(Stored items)
-------------------------
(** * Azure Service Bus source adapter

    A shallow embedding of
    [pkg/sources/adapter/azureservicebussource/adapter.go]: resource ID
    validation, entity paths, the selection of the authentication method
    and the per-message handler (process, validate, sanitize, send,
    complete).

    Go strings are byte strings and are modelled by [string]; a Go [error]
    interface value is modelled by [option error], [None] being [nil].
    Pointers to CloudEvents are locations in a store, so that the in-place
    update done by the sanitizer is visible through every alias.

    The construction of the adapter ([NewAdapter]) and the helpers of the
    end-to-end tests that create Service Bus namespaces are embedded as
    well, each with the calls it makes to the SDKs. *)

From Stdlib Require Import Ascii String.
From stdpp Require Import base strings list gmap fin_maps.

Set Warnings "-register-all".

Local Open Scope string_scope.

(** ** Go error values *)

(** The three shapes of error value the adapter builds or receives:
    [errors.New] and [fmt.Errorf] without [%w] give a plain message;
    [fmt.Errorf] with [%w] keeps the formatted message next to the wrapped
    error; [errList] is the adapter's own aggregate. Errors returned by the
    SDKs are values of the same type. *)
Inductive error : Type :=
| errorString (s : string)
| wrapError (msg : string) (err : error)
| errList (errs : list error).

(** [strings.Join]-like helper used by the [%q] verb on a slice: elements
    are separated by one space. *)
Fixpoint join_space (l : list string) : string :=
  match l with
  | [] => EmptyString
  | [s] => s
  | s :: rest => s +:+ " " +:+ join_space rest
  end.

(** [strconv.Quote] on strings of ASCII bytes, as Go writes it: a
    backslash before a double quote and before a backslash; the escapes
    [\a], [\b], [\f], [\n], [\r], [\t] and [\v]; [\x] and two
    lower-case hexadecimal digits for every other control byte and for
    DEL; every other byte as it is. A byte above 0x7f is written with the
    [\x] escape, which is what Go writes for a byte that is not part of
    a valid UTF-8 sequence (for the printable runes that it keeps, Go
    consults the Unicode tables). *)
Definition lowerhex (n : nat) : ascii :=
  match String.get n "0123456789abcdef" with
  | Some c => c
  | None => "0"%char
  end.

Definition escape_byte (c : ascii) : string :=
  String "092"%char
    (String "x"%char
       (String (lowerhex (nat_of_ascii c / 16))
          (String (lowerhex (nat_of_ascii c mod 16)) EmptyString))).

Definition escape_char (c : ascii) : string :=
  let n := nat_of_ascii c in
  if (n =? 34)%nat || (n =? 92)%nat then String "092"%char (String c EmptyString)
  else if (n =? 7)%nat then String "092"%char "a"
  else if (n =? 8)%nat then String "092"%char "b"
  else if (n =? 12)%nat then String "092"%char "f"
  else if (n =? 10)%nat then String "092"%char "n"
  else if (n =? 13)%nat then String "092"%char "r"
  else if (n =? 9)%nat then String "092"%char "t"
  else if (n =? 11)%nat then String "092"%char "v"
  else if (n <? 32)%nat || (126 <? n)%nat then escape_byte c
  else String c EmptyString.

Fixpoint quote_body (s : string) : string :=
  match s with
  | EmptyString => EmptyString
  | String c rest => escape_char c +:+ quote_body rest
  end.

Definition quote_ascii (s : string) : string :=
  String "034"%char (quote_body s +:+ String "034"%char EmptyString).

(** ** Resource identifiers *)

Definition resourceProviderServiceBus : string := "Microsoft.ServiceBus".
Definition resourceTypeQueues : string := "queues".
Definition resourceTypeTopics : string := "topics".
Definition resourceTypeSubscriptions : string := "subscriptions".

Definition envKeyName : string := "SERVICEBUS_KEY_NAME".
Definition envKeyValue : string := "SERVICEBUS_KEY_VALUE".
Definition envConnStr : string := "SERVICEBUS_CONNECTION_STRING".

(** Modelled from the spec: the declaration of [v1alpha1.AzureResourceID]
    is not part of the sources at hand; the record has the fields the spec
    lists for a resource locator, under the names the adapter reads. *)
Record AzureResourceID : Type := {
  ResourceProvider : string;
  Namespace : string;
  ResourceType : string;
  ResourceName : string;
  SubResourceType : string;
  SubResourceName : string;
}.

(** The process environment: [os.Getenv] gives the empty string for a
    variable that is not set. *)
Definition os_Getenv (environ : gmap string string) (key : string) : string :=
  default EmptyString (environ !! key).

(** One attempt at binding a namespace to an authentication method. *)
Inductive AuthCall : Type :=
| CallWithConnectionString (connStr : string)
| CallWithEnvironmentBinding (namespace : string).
-------------------------
Would you copy out exactly the lines above that start at the one containing "[\x] escape, which" and end at the one containing "Definition envConnStr : string", inclusive?

▸ OUTPUT FOR THIS EXERCISE:
    [\x] escape, which is what Go writes for a byte that is not part of
    a valid UTF-8 sequence (for the printable runes that it keeps, Go
    consults the Unicode tables). *)
Definition lowerhex (n : nat) : ascii :=
  match String.get n "0123456789abcdef" with
  | Some c => c
  | None => "0"%char
  end.

Definition escape_byte (c : ascii) : string :=
  String "092"%char
    (String "x"%char
       (String (lowerhex (nat_of_ascii c / 16))
          (String (lowerhex (nat_of_ascii c mod 16)) EmptyString))).

Definition escape_char (c : ascii) : string :=
  let n := nat_of_ascii c in
  if (n =? 34)%nat || (n =? 92)%nat then String "092"%char (String c EmptyString)
  else if (n =? 7)%nat then String "092"%char "a"
  else if (n =? 8)%nat then String "092"%char "b"
  else if (n =? 12)%nat then String "092"%char "f"
  else if (n =? 10)%nat then String "092"%char "n"
  else if (n =? 13)%nat then String "092"%char "r"
  else if (n =? 9)%nat then String "092"%char "t"
  else if (n =? 11)%nat then String "092"%char "v"
  else if (n <? 32)%nat || (126 <? n)%nat then escape_byte c
  else String c EmptyString.

Fixpoint quote_body (s : string) : string :=
  match s with
  | EmptyString => EmptyString
  | String c rest => escape_char c +:+ quote_body rest
  end.

Definition quote_ascii (s : string) : string :=
  String "034"%char (quote_body s +:+ String "034"%char EmptyString).

(** ** Resource identifiers *)

Definition resourceProviderServiceBus : string := "Microsoft.ServiceBus".
Definition resourceTypeQueues : string := "queues".
Definition resourceTypeTopics : string := "topics".
Definition resourceTypeSubscriptions : string := "subscriptions".

Definition envKeyName : string := "SERVICEBUS_KEY_NAME".
Definition envKeyValue : string := "SERVICEBUS_KEY_VALUE".
Definition envConnStr : string := "SERVICEBUS_CONNECTION_STRING".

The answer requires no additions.